Among the entries that follow, find every line with the word "errInvalidMultiBulkLength" and list it.

------------------------

(* ===== verification/Resp.v ===== *)
(** redcon/resp.go and the command reader of redcon/redcon.go: how replies are encoded,
    how a value is read back, and how pipelined commands are read from the buffer of a
    connection. *)

From S2P Require Import Prelude Xerror GoStd Float Strconv Utils Store Mem Object Reply.
From Stdlib Require Import Init.Byte.

#[local] Open Scope Z_scope.

Definition CR : Init.Byte.byte := x0d.
Definition LF : Init.Byte.byte := x0a.
Definition CRLF : bytes := [CR; LF].

(** ** Writing *)

Definition appendPrefix (b : bytes) (c : Init.Byte.byte) (n : Z) : bytes :=
  if (0 <=? n) && (n <=? 9) then b ++ [c; digit n] ++ CRLF
  else b ++ [c] ++ FormatInt n ++ CRLF.

Definition AppendUint (b : bytes) (n : Z) : bytes := b ++ [x3a] ++ FormatUint n ++ CRLF.
Definition AppendInt (b : bytes) (n : Z) : bytes := appendPrefix b x3a n.
Definition AppendArray (b : bytes) (n : Z) : bytes := appendPrefix b x2a n.
Definition AppendBulk (b bulk : bytes) : bytes := appendPrefix b x24 (len bulk) ++ bulk ++ CRLF.
Definition AppendBulkString (b bulk : bytes) : bytes := appendPrefix b x24 (len bulk) ++ bulk ++ CRLF.

Definition is_newline (c : Init.Byte.byte) : bool := bool_decide (c = CR) || bool_decide (c = LF).

(** [strings.Replace(s, old, " ", -1)] for one byte. *)
Definition replace_byte (old : Init.Byte.byte) (s : bytes) : bytes :=
  (fun c => if bool_decide (c = old) then x20 else c) <$> s.

(** Replacing only when there is something to replace is what the loop is for. *)
Definition stripNewlines (s : bytes) : bytes :=
  if existsb is_newline s then replace_byte LF (replace_byte CR s) else s.

Definition AppendString (b s : bytes) : bytes := b ++ [x2b] ++ stripNewlines s ++ CRLF.
Definition AppendError (b s : bytes) : bytes := b ++ [x2d] ++ stripNewlines s ++ CRLF.
Definition AppendOK (b : bytes) : bytes := b ++ bs "+OK" ++ CRLF.
Definition AppendNull (b : bytes) : bytes := b ++ bs "$-1" ++ CRLF.
Definition AppendBulkInt (dst : bytes) (x : Z) : bytes := AppendBulk dst (FormatInt x).
Definition AppendBulkUint (dst : bytes) (x : Z) : bytes := AppendBulk dst (FormatUint x).
Definition AppendBulkFloat (dst : bytes) (f : float64) : bytes :=
  AppendBulk dst (ToLower (FormatFloat f)).

(** [AppendAny] on the values the modelled handlers return. *)
Fixpoint AppendAny (b : bytes) (v : reply) : bytes :=
  match v with
  | RStatus s => AppendString b (bs s)
  | RInt n => AppendInt b n
  | RNil => AppendNull b
  | RErr e => AppendError b (bs (error_text e))
  | RBulk v => AppendBulk b v
  | RGoInt n => AppendBulkInt b n
  | RGoUint n => AppendBulkUint b n
  | RFloat f => AppendBulkFloat b f
  | RArr l => foldl AppendAny (AppendArray b (len l)) l
  end.

(** ** Reading a value *)

(** [RESP]; a [Type] of 0 is an invalid or incomplete value. *)
Record RESP := { Type_ : Init.Byte.byte; Raw : bytes; Data : bytes; Count_ : Z }.
Definition no_resp : Z * RESP := (0, {| Type_ := x00; Raw := []; Data := []; Count_ := 0 |}).

(** Up to the first line feed: the bytes before it and those after it. *)
Fixpoint split_lf (l : bytes) : option (bytes * bytes) :=
  match l with
  | [] => None
  | c :: l =>
      if bool_decide (c = LF) then Some ([], l)
      else match split_lf l with Some (a, b) => Some (c :: a, b) | None => None end
  end.

(** The line of a value or a length: [c] is its first byte, and a carriage return has
    to stand before the line feed. [None] is no line feed, [Some (inl _)] no carriage
    return; otherwise what is between [c] and the carriage return, and what follows. *)
Definition read_line (c : Init.Byte.byte) (l : bytes) : option (unit + bytes * bytes) :=
  match split_lf l with
  | None => None
  | Some (before, rest) =>
      if bool_decide (last (c :: before) = Some CR) then Some (inr (removelast before, rest))
      else Some (inl tt)
  end.

(** The digits of an integer: an optional sign and at least one more byte. *)
Definition valid_integer (data : bytes) : bool :=
  match data with
  | [] => false
  | x2d :: [] => false
  | x2d :: ds => forallb is_digit ds
  | ds => forallb is_digit ds
  end.

(** The elements of an array, by the reader [next]: how many bytes they take, [Some None]
    when one is invalid or missing. *)
Fixpoint read_elements (next : bytes -> option (Z * RESP)) (j : nat) (tn : Z) (sdata : bytes) :
    option (option Z) :=
  match j with
  | O => Some (Some tn)
  | S j =>
      match next sdata with
      | None => None
      | Some (rn, rresp) =>
          if bool_decide (Type_ rresp = x00) then Some None
          else read_elements next j (tn + rn) (drop (Z.to_nat rn) sdata)
      end
  end.

(** [fuel] bounds the nesting; [None] is a panic: the sum of a bulk's length and its
    place wraps around before it is compared with what is there. An array count that
    exceeds the number of bytes that are left fails like one that exceeds it by one, at
    the element that is missing. *)
Fixpoint ReadNextRESP_fuel (fuel : nat) (b : bytes) : option (Z * RESP) :=
  match fuel, b with
  | O, _ | _, [] => Some no_resp
  | S fuel, c :: l =>
      if negb (existsb (fun x => bool_decide (c = x)) [x3a; x2b; x24; x2a; x2d]) then Some no_resp
      else
        match read_line c l with
        | None | Some (inl _) => Some no_resp
        | Some (inr (data, rest)) =>
            let i := len b - len rest in
            let raw n := take (Z.to_nat n) b in
            let resp := {| Type_ := c; Raw := raw i; Data := data; Count_ := 0 |} in
            if bool_decide (c = x3a) then
              Some (if valid_integer data then (i, resp) else no_resp)
            else if bool_decide (c = x2b) || bool_decide (c = x2d) then Some (i, resp)
            else
              match Atoi data with
              | None => Some no_resp
              | Some count =>
                  if bool_decide (c = x24) then
                    if count <? 0 then Some (i, {| Type_ := c; Raw := raw i; Data := []; Count_ := 0 |})
                    else if len b <? i64 (i + count + 2) then Some no_resp
                    else if len b <? i + count + 2 then None
                    else if negb (bool_decide (slice (Z.to_nat count) (Z.to_nat (count + 2)) rest = CRLF))
                    then Some no_resp
                    else Some (i + count + 2,
                          {| Type_ := c; Raw := raw (i + count + 2); Data := take (Z.to_nat count) rest;
                             Count_ := 0 |})
                  else
                    match read_elements (ReadNextRESP_fuel fuel) (Z.to_nat (Z.min count (len rest + 1))) 0 rest with
                    | None => None
                    | Some None => Some no_resp
                    | Some (Some tn) =>
                        Some (i + tn, {| Type_ := c; Raw := raw (i + tn); Data := take (Z.to_nat tn) rest;
                                    Count_ := count |})
                    end
              end
        end
  end.

Definition ReadNextRESP (b : bytes) : option (Z * RESP) := ReadNextRESP_fuel (S (length b)) b.

(** ** Reading commands *)

(** The protocol errors of redcon.go. *)
Inductive errProtocol :=
  | errUnbalancedQuotes
  | errInvalidBulkLength
  | errInvalidMultiBulkLength
  | errExpectedBulk (got : Init.Byte.byte).

(** [parseInt]: the sum wraps around; no digits at all are 0. *)
Fixpoint parse_go (l : bytes) (n : Z) : option Z :=
  match l with
  | [] => Some n
  | b :: l => if is_digit b then parse_go l (i64 (i64 (n * 10) + (b2z b - 48))) else None
  end.
Definition parseInt (b : bytes) : option Z :=
  match b with
  | x2d :: l => (fun n => i64 (n * -1)) <$> parse_go l 0
  | l => parse_go l 0
  end.

(** One bulk of a command: [None] when it is not there in full. *)
Definition read_bulk (b : bytes) : option (errProtocol + bytes * bytes) :=
  match b with
  | [] => None
  | c :: l =>
      if negb (bool_decide (c = x24)) then Some (inl (errExpectedBulk c))
      else
        match read_line c l with
        | None => None
        | Some (inl _) => Some (inl errInvalidBulkLength)
        | Some (inr (line, rest)) =>
            match parseInt line with
            | None => Some (inl errInvalidBulkLength)
            | Some size =>
                if (size <? 0) || (size >? 1024 * 1024) then Some (inl errInvalidBulkLength)
                else if len rest <? size + 2 then None
                else if negb (bool_decide (slice (Z.to_nat size) (Z.to_nat (size + 2)) rest = CRLF))
                then Some (inl errInvalidBulkLength)
                else Some (inr (take (Z.to_nat size) rest, drop (Z.to_nat (size + 2)) rest))
            end
        end
  end.

Fixpoint read_bulks (count : nat) (b : bytes) (args : list bytes) : option (errProtocol + list bytes * bytes) :=
  match count with
  | O => Some (inr (args, b))
  | S count =>
      match read_bulk b with
      | None => None
      | Some (inl e) => Some (inl e)
      | Some (inr (a, b)) => read_bulks count b (args ++ [a])
      end
  end.

(** A command in RESP, the leading star taken off. *)
Definition read_multibulk (l : bytes) : option (errProtocol + list bytes * bytes) :=
  match read_line x2a l with
  | None => None
  | Some (inl _) => Some (inl errInvalidMultiBulkLength)
  | Some (inr (line, rest)) =>
      match parseInt line with
      | None => Some (inl errInvalidMultiBulkLength)
      | Some count =>
          if (count <=? 0) || (count >? 1024 * 1024) then Some (inl errInvalidMultiBulkLength)
          else read_bulks (Z.to_nat count) rest []
      end
  end.

(** A line of plain text: words separated by spaces, or quoted. *)
Fixpoint telnet_args (line : bytes) (quote : option Init.Byte.byte) (escape : bool) (nline : bytes)
    (args : list bytes) : errProtocol + list bytes :=
  match line with
  | [] =>
      match quote with
      | Some _ => inl errUnbalancedQuotes
      | None => inr (if bool_decide (nline = []) then args else args ++ [nline])
      end
  | c :: line =>
      match quote with
      | None =>
          if bool_decide (c = x20) then
            telnet_args line None escape [] (if bool_decide (nline = []) then args else args ++ [nline])
          else if bool_decide (c = x22) || bool_decide (c = x27) then
            if bool_decide (nline = []) then telnet_args line (Some c) escape [] args
            else inl errUnbalancedQuotes
          else telnet_args line None escape (nline ++ [c]) args
      | Some q =>
          if escape then
            let c := if bool_decide (c = x6e) then LF
                     else if bool_decide (c = x72) then CR
                     else if bool_decide (c = x74) then x09 else c in
            telnet_args line quote false (nline ++ [c]) args
          else if bool_decide (c = q) then
            match line with
            | x20 :: _ | [] => telnet_args line None false [] (args ++ [nline])
            | _ => inl errUnbalancedQuotes
            end
          else if bool_decide (c = x5c) then telnet_args line quote true nline args
          else telnet_args line quote false (nline ++ [c]) args
      end
  end.

Definition strip_cr (line : bytes) : bytes :=
  if bool_decide (last line = Some CR) then removelast line else line.

(** The commands in the buffer, and what is left of it: [None] is an incomplete
    command. [fuel] bounds the number of commands and lines. *)
Fixpoint parse_commands (fuel : nat) (b : bytes) (cmds : list (list bytes)) :
    errProtocol + list (list bytes) * bytes :=
  match fuel, b with
  | O, _ | _, [] => inr (cmds, b)
  | S fuel, c :: l =>
      if bool_decide (c = x2a) then
        match read_multibulk l with
        | None => inr (cmds, b)
        | Some (inl e) => inl e
        | Some (inr (args, rest)) => parse_commands fuel rest (cmds ++ [args])
        end
      else
        match split_lf b with
        | None => inr (cmds, b)
        | Some (line, rest) =>
            match telnet_args (strip_cr line) None false [] [] with
            | inl e => inl e
            | inr args => parse_commands fuel rest (if bool_decide (args = []) then cmds else cmds ++ [args])
            end
        end
  end.

(** [readCommands] on the bytes that have been read. *)
Definition readCommands (b : bytes) : errProtocol + list (list bytes) * bytes :=
  parse_commands (S (length b)) b [].

(** A command as clients send it, and as a plain-text line is converted to. *)
Definition encode_command (args : list bytes) : bytes := foldl AppendBulk (AppendArray [] (len args)) args.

------------------------

● **Response to this exercise**
  | errInvalidMultiBulkLength
  | Some (inl _) => Some (inl errInvalidMultiBulkLength)
      | None => Some (inl errInvalidMultiBulkLength)
          if (count <=? 0) || (count >? 1024 * 1024) then Some (inl errInvalidMultiBulkLength)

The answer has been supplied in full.